[Records from a collection]
╭──

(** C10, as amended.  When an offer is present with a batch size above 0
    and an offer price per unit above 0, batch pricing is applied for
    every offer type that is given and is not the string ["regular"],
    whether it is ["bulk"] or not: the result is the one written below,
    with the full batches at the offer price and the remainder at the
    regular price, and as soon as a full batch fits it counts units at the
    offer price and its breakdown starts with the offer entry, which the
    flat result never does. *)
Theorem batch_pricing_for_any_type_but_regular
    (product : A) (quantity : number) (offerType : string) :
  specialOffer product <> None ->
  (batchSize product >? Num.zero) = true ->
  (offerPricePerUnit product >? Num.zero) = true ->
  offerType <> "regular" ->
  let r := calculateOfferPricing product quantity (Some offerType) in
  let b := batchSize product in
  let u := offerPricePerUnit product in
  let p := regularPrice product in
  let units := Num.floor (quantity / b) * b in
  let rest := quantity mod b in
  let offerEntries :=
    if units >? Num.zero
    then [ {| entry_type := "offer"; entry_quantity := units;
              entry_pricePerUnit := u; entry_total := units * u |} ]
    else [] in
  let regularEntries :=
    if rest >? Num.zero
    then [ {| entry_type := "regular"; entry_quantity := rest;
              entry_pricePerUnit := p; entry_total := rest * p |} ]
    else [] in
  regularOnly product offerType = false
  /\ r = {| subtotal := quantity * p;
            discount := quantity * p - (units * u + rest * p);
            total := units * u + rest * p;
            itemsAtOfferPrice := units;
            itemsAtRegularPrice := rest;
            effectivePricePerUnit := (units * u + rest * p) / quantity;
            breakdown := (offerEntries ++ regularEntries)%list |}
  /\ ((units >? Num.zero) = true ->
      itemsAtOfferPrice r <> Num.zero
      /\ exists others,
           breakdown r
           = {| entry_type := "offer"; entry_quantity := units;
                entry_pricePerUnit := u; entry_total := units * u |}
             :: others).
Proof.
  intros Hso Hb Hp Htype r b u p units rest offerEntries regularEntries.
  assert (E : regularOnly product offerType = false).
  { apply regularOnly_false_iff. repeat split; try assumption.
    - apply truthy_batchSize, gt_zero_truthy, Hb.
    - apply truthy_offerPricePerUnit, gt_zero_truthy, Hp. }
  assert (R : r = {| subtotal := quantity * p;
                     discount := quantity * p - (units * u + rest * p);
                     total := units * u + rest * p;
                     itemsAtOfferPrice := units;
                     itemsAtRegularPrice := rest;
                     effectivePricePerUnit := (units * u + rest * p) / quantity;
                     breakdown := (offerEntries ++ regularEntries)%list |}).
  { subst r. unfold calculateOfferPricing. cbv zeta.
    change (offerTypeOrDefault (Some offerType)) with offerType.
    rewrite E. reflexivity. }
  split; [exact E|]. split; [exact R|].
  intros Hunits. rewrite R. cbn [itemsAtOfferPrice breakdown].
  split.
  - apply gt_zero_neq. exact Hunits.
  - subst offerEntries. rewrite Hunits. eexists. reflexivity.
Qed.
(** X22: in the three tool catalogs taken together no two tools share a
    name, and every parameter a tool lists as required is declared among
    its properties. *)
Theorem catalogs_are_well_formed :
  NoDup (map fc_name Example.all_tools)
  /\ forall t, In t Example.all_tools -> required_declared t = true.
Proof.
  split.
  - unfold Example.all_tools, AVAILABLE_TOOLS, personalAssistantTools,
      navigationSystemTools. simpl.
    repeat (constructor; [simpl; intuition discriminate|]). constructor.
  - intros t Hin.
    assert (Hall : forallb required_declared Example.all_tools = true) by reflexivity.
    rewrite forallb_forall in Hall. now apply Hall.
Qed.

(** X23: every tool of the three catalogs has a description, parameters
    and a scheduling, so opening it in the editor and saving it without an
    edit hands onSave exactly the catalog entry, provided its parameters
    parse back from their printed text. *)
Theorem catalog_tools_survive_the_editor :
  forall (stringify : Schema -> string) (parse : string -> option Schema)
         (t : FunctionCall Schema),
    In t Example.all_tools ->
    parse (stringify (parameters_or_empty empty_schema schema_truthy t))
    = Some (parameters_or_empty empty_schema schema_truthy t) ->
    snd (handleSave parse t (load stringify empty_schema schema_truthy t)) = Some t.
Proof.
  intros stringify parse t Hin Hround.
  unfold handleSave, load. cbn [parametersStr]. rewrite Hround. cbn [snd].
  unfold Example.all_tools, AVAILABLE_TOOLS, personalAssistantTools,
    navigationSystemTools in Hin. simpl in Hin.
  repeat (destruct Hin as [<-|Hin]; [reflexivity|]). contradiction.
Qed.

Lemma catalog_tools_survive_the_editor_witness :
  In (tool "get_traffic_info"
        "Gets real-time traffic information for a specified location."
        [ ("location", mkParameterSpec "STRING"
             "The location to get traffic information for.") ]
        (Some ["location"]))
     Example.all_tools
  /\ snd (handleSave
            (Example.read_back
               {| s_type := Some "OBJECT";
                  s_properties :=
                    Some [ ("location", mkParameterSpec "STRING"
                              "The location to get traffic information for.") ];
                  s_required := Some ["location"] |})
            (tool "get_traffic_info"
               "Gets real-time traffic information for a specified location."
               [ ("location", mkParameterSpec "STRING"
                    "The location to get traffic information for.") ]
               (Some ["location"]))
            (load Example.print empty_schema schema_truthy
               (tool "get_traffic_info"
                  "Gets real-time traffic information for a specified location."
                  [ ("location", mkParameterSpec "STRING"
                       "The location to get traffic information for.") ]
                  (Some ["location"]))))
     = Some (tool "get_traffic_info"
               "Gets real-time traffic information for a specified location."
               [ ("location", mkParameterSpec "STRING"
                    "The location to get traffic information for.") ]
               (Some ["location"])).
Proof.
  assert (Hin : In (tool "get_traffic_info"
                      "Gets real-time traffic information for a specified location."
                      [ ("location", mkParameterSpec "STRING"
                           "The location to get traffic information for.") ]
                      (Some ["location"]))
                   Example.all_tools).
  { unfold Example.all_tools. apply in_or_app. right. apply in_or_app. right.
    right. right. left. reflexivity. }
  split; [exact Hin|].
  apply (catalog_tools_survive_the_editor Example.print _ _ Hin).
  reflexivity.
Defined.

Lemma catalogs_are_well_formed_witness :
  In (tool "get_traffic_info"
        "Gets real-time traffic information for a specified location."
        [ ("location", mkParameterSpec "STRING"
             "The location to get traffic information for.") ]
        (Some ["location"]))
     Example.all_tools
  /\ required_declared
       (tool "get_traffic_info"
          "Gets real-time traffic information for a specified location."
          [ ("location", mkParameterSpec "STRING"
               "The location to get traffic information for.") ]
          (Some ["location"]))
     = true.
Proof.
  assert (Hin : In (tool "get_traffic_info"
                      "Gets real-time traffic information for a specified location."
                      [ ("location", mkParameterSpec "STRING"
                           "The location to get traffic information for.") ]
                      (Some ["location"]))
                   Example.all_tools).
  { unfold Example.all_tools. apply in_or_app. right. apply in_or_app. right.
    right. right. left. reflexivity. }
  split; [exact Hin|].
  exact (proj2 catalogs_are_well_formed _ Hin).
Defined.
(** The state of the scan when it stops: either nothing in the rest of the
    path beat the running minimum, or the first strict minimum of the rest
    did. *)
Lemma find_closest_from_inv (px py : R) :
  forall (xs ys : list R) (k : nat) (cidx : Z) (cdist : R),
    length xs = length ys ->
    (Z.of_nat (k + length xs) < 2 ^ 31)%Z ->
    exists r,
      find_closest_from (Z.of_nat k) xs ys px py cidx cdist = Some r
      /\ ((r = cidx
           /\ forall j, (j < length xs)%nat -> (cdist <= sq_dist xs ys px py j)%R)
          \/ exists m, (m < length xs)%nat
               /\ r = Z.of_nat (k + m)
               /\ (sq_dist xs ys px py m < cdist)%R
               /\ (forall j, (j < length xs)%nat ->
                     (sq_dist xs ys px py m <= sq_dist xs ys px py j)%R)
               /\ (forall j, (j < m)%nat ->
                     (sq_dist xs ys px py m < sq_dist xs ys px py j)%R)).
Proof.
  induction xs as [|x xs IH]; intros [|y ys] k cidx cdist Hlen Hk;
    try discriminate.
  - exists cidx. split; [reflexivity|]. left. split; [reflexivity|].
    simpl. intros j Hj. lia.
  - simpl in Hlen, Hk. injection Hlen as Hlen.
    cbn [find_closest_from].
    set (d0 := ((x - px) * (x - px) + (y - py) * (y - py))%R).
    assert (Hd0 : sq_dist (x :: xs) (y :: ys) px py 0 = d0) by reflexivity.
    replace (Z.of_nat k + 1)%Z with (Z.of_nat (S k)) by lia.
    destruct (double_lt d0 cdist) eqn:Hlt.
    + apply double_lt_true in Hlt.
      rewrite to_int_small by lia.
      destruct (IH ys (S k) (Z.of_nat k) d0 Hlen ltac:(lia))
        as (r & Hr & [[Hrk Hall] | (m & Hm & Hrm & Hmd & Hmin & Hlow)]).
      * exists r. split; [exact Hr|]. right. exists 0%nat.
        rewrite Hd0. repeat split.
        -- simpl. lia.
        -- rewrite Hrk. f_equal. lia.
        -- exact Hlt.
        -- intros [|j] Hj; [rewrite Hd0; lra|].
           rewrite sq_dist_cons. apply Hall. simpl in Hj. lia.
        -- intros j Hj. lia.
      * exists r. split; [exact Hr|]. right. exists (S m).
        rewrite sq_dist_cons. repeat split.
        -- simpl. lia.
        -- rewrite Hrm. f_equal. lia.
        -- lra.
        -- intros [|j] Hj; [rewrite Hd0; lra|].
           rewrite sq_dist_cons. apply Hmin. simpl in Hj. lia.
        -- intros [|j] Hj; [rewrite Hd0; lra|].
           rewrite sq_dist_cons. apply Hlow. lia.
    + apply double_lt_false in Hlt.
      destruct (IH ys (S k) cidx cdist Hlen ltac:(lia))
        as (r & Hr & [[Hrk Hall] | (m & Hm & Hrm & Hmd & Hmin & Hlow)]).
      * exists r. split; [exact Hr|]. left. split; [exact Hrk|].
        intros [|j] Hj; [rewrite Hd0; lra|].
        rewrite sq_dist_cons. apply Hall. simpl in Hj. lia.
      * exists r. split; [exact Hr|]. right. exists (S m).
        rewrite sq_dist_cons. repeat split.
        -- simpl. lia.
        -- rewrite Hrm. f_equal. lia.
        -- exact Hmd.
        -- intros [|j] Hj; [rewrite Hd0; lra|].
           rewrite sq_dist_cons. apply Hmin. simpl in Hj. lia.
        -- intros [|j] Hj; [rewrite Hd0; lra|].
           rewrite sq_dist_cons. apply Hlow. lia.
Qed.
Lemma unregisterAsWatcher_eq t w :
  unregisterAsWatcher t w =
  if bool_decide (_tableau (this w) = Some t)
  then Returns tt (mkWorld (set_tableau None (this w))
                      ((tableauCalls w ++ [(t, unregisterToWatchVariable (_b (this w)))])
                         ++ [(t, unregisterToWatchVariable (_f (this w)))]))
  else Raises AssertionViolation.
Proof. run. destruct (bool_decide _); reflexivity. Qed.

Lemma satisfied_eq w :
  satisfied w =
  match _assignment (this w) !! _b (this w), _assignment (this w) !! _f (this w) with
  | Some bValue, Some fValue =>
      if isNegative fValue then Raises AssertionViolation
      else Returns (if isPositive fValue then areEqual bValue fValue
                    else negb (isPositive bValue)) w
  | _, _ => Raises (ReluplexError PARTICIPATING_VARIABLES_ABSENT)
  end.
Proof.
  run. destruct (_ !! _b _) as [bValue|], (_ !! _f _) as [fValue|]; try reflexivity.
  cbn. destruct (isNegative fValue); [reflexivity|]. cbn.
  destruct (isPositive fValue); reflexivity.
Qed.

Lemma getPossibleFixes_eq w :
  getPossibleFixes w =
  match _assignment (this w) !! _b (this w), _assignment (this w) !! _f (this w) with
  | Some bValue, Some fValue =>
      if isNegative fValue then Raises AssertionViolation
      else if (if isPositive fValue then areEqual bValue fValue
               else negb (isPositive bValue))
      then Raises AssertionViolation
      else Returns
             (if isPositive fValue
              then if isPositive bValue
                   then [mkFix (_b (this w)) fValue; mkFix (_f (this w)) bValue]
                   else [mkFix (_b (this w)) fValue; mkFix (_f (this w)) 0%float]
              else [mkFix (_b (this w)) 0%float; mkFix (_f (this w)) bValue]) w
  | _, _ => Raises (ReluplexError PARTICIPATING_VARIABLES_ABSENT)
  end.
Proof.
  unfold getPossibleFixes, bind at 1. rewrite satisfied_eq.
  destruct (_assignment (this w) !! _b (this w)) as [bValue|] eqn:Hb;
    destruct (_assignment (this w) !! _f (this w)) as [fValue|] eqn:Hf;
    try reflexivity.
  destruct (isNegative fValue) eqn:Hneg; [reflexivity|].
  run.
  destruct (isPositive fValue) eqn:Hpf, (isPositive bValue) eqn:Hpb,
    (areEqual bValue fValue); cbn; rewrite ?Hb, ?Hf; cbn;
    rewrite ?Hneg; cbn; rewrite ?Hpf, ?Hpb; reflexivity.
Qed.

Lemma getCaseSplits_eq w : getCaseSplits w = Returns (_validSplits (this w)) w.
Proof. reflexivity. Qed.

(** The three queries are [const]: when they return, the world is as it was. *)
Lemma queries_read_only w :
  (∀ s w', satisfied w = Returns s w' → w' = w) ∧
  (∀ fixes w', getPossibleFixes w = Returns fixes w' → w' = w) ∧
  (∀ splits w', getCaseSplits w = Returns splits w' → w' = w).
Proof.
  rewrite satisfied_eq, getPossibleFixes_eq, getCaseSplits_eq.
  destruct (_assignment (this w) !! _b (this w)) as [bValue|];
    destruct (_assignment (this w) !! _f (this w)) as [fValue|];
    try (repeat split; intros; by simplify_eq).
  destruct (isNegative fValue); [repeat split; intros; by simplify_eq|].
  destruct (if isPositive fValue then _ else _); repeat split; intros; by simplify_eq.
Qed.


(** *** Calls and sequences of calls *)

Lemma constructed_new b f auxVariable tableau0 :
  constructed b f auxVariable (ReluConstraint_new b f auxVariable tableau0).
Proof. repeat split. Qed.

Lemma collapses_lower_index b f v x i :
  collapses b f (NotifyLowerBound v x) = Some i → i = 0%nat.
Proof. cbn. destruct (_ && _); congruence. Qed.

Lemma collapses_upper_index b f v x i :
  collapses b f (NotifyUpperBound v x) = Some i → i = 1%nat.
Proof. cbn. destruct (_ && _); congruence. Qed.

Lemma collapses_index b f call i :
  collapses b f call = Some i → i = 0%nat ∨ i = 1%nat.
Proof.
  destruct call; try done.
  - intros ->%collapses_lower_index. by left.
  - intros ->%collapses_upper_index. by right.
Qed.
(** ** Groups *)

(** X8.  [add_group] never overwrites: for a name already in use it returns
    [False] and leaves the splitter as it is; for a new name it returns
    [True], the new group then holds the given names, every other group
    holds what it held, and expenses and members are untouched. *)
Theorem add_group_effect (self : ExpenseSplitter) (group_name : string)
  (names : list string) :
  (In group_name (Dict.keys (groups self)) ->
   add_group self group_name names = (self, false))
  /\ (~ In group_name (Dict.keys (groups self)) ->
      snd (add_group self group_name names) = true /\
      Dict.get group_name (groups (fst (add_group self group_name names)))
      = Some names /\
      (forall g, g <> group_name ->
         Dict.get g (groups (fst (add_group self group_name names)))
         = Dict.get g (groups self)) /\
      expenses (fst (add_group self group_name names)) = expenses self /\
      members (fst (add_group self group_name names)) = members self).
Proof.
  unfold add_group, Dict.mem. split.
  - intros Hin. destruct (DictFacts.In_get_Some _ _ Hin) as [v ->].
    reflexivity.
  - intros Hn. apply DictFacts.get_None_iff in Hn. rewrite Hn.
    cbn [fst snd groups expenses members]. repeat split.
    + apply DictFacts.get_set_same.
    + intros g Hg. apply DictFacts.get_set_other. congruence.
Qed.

╰──

From the records above, transcribe exactly the run of lines that opens with the line holding "destruct (isPositive fValue) eqn:Hpf, (isPositive" and closes with the line holding "collapses b f (NotifyUpperBound", both included.

:: Output of the exercise ::
  destruct (isPositive fValue) eqn:Hpf, (isPositive bValue) eqn:Hpb,
    (areEqual bValue fValue); cbn; rewrite ?Hb, ?Hf; cbn;
    rewrite ?Hneg; cbn; rewrite ?Hpf, ?Hpb; reflexivity.
Qed.

Lemma getCaseSplits_eq w : getCaseSplits w = Returns (_validSplits (this w)) w.
Proof. reflexivity. Qed.

(** The three queries are [const]: when they return, the world is as it was. *)
Lemma queries_read_only w :
  (∀ s w', satisfied w = Returns s w' → w' = w) ∧
  (∀ fixes w', getPossibleFixes w = Returns fixes w' → w' = w) ∧
  (∀ splits w', getCaseSplits w = Returns splits w' → w' = w).
Proof.
  rewrite satisfied_eq, getPossibleFixes_eq, getCaseSplits_eq.
  destruct (_assignment (this w) !! _b (this w)) as [bValue|];
    destruct (_assignment (this w) !! _f (this w)) as [fValue|];
    try (repeat split; intros; by simplify_eq).
  destruct (isNegative fValue); [repeat split; intros; by simplify_eq|].
  destruct (if isPositive fValue then _ else _); repeat split; intros; by simplify_eq.
Qed.


(** *** Calls and sequences of calls *)

Lemma constructed_new b f auxVariable tableau0 :
  constructed b f auxVariable (ReluConstraint_new b f auxVariable tableau0).
Proof. repeat split. Qed.

Lemma collapses_lower_index b f v x i :
  collapses b f (NotifyLowerBound v x) = Some i → i = 0%nat.
Proof. cbn. destruct (_ && _); congruence. Qed.

Lemma collapses_upper_index b f v x i :
  collapses b f (NotifyUpperBound v x) = Some i → i = 1%nat.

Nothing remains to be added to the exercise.